[Data under study]
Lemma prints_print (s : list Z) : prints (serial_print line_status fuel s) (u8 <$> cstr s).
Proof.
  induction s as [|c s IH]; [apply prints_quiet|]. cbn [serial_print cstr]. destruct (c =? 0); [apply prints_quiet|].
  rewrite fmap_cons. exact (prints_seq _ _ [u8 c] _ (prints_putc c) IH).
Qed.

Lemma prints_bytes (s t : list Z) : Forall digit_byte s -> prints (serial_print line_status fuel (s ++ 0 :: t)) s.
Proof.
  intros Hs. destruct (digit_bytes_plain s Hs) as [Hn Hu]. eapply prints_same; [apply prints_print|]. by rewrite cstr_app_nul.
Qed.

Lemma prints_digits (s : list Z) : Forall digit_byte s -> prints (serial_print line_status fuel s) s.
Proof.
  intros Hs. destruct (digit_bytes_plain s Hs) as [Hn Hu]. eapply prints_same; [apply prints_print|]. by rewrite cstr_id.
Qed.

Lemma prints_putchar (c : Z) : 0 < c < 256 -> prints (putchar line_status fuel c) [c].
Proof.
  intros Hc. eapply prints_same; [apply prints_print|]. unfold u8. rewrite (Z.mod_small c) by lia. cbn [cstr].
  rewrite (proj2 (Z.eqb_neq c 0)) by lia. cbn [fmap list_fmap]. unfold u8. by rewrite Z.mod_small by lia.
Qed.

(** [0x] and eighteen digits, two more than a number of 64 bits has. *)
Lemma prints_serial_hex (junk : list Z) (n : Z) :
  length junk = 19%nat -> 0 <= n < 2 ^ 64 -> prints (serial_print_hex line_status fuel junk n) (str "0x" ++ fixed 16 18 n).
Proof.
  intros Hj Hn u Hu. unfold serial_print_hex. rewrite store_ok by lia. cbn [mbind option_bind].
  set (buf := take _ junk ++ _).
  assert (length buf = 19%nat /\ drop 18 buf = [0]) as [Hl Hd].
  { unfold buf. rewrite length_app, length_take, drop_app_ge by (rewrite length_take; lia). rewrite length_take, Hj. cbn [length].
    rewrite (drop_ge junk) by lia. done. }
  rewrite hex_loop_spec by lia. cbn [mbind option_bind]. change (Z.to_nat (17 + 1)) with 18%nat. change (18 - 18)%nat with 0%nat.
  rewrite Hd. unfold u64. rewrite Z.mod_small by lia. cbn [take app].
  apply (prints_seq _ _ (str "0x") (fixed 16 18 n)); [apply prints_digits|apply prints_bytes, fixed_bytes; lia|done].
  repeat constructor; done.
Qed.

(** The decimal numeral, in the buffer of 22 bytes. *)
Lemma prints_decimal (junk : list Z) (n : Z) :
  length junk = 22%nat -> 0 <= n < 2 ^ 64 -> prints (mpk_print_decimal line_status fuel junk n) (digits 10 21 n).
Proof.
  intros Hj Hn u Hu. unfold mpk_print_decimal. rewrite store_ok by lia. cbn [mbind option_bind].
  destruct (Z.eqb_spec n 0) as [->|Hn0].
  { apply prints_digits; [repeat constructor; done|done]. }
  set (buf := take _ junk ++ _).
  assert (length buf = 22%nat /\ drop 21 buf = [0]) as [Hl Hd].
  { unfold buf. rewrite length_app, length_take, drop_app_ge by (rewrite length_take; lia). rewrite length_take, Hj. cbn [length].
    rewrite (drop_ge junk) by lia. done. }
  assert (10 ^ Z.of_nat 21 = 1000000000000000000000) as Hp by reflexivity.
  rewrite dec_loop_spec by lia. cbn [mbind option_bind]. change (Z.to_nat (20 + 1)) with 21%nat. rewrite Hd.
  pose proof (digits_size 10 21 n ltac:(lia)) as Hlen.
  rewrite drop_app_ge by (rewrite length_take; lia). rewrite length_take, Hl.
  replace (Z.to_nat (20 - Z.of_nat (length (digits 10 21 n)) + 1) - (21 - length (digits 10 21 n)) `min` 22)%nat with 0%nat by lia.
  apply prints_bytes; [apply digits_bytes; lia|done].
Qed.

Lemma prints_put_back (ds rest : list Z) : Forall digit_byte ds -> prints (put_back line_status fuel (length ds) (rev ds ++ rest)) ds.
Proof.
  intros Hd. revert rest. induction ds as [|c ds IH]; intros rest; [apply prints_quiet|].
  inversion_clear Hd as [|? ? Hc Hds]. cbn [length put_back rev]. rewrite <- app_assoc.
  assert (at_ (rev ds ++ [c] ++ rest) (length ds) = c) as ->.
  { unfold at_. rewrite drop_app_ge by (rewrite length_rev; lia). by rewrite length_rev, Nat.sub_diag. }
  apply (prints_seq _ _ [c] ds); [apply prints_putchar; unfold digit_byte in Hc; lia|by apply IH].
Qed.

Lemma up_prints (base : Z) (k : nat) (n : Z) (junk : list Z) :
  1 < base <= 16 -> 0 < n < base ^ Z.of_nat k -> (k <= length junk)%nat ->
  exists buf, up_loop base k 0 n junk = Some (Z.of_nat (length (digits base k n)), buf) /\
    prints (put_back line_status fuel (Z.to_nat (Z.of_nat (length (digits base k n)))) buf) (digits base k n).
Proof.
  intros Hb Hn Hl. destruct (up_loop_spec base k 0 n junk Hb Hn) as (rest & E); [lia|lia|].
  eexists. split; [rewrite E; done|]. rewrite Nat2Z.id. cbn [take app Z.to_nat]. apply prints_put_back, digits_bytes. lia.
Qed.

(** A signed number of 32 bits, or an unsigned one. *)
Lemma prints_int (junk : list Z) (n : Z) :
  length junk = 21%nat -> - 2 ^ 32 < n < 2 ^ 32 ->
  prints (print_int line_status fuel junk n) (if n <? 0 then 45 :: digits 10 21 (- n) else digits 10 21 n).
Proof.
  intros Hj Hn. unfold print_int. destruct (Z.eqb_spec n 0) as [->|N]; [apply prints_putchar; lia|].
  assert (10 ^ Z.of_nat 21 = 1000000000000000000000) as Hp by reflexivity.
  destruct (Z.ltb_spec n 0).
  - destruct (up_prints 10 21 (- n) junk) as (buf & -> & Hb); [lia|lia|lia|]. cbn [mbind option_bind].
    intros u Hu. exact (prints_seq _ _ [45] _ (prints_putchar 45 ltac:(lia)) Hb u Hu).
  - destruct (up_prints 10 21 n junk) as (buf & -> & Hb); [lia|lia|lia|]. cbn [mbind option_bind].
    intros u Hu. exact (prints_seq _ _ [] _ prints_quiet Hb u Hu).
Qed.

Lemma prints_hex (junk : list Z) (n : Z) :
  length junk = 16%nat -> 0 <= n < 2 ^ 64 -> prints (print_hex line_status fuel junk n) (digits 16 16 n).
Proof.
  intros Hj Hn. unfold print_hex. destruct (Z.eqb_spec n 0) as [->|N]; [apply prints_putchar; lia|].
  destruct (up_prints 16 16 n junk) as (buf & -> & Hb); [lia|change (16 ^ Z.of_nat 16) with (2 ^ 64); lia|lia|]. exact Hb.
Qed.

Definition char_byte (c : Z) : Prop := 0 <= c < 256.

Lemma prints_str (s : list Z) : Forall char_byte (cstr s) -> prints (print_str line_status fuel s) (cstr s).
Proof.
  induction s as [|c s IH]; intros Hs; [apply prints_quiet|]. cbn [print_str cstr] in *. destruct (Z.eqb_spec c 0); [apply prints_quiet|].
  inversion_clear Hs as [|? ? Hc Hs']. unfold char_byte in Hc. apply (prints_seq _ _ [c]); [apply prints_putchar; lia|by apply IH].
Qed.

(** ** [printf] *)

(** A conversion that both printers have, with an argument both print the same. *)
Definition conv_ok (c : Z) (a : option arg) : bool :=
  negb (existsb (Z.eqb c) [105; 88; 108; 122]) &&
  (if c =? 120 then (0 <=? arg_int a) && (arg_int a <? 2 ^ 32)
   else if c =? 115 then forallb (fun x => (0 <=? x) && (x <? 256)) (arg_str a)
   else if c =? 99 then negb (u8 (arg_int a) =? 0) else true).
[/Data under study]
▸ **What to produce**: Using the material, show each line where the string "bits" can be found.

▸ **Your response**:
(** [0x] and eighteen digits, two more than a number of 64 bits has. *)
(** A signed number of 32 bits, or an unsigned one. *)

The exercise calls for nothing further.